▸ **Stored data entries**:
====
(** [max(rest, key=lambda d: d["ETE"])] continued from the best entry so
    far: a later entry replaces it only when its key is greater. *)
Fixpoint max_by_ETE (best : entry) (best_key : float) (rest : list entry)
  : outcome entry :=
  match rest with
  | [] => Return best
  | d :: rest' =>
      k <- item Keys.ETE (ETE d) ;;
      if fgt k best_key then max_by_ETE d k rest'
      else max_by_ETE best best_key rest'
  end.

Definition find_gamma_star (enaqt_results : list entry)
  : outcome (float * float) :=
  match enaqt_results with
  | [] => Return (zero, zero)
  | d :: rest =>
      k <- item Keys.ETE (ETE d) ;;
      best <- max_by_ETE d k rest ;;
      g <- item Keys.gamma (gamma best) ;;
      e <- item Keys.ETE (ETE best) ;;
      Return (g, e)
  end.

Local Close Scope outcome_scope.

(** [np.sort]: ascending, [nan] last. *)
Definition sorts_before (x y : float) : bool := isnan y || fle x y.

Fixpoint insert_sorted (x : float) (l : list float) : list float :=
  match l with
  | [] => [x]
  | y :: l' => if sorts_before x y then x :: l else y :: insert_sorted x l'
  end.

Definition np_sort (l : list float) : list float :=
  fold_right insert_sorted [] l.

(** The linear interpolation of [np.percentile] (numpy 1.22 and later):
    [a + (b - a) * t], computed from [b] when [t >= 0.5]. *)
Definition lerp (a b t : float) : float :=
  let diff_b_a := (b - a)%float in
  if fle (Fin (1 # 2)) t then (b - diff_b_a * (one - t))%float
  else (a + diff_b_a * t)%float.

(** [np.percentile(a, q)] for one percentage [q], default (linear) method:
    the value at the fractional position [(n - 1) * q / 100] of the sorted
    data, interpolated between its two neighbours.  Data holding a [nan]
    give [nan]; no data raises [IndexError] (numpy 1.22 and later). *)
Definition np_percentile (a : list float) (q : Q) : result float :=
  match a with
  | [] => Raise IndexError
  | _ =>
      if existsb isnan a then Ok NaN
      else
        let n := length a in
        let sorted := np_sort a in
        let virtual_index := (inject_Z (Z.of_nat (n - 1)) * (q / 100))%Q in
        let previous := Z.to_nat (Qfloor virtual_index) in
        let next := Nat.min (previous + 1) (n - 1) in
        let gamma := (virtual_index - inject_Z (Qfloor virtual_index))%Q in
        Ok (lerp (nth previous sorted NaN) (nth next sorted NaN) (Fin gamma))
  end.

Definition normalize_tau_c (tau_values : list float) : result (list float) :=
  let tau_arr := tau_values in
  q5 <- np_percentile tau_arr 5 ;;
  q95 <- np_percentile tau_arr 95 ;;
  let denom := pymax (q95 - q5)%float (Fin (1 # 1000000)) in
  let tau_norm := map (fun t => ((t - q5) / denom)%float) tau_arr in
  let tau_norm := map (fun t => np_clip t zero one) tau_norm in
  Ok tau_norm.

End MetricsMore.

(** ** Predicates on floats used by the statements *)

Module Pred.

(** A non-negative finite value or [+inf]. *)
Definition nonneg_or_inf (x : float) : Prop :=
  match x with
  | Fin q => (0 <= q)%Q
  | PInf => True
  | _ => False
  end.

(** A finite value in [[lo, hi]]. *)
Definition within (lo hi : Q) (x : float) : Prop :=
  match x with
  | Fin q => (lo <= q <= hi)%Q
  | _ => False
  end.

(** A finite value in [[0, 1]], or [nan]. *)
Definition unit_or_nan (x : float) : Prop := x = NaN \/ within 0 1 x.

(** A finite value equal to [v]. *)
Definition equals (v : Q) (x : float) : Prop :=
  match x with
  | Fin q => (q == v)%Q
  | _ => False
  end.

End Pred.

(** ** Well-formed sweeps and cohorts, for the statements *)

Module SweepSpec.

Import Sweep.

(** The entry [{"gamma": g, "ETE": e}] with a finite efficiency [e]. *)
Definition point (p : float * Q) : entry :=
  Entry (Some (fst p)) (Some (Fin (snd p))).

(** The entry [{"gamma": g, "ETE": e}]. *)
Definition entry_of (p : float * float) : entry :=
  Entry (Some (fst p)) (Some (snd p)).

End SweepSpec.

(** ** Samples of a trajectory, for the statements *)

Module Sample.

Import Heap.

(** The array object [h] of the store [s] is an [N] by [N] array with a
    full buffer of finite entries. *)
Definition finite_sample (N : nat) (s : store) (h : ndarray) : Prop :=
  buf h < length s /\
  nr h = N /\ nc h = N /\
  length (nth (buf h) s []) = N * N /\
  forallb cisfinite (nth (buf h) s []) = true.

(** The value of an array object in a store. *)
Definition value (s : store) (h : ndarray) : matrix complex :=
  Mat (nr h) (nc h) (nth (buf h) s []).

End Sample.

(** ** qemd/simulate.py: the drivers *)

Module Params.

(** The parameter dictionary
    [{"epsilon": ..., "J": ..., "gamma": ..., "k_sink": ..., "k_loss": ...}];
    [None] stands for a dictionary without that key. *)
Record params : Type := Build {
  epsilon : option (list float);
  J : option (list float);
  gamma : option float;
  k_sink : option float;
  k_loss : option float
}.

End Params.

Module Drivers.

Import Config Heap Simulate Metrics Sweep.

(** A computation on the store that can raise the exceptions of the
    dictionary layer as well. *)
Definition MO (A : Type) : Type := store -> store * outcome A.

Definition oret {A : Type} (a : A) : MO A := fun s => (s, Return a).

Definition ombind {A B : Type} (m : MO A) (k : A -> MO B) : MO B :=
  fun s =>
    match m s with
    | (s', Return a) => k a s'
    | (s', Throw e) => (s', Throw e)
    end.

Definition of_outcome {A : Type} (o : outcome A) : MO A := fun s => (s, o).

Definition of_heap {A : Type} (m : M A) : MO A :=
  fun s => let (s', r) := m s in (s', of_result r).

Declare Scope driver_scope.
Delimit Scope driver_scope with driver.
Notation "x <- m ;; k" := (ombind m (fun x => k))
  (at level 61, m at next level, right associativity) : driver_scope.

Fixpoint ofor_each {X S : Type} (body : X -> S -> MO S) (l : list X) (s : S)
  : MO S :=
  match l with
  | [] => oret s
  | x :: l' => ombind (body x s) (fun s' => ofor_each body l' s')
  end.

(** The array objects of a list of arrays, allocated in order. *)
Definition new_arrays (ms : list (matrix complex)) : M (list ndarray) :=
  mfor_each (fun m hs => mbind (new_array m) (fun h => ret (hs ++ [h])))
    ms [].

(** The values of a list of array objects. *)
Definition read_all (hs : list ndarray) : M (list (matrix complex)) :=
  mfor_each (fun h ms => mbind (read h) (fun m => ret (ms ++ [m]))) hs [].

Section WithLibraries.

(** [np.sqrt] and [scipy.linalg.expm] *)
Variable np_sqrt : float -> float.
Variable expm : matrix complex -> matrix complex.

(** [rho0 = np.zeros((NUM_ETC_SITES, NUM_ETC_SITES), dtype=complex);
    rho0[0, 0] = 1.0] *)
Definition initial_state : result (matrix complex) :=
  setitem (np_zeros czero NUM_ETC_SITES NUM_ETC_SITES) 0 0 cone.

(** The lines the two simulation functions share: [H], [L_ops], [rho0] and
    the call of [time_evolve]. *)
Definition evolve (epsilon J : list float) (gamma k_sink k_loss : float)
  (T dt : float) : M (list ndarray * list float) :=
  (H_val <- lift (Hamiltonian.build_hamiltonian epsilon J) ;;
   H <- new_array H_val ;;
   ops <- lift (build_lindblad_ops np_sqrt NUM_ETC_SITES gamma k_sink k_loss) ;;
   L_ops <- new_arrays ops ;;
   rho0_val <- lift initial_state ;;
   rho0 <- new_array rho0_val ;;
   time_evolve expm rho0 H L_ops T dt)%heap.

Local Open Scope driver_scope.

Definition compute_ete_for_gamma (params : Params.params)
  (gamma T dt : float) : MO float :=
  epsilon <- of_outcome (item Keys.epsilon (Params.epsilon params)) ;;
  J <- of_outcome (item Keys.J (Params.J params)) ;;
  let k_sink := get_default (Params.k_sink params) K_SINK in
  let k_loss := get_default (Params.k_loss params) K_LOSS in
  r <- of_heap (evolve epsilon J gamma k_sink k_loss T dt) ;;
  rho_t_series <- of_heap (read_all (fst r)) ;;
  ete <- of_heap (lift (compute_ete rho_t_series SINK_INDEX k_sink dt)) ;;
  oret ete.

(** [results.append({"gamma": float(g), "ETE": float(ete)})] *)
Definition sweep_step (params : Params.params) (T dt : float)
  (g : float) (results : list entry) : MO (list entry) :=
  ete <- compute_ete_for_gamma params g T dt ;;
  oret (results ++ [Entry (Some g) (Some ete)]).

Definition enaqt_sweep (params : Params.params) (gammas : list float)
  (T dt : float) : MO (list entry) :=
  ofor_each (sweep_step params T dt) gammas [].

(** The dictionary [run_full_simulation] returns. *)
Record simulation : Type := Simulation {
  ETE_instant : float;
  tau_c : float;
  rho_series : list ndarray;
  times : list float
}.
====
▸ **TRY IT**: From the records above, copy only the lines starting with the line that holds "Module SweepSpec." and going on through the line that holds "full buffer of finite entries. *)", exactly as written.

▸ **COMPLETED EXERCISE**:
Module SweepSpec.

Import Sweep.

(** The entry [{"gamma": g, "ETE": e}] with a finite efficiency [e]. *)
Definition point (p : float * Q) : entry :=
  Entry (Some (fst p)) (Some (Fin (snd p))).

(** The entry [{"gamma": g, "ETE": e}]. *)
Definition entry_of (p : float * float) : entry :=
  Entry (Some (fst p)) (Some (snd p)).

End SweepSpec.

(** ** Samples of a trajectory, for the statements *)

Module Sample.

Import Heap.

(** The array object [h] of the store [s] is an [N] by [N] array with a
    full buffer of finite entries. *)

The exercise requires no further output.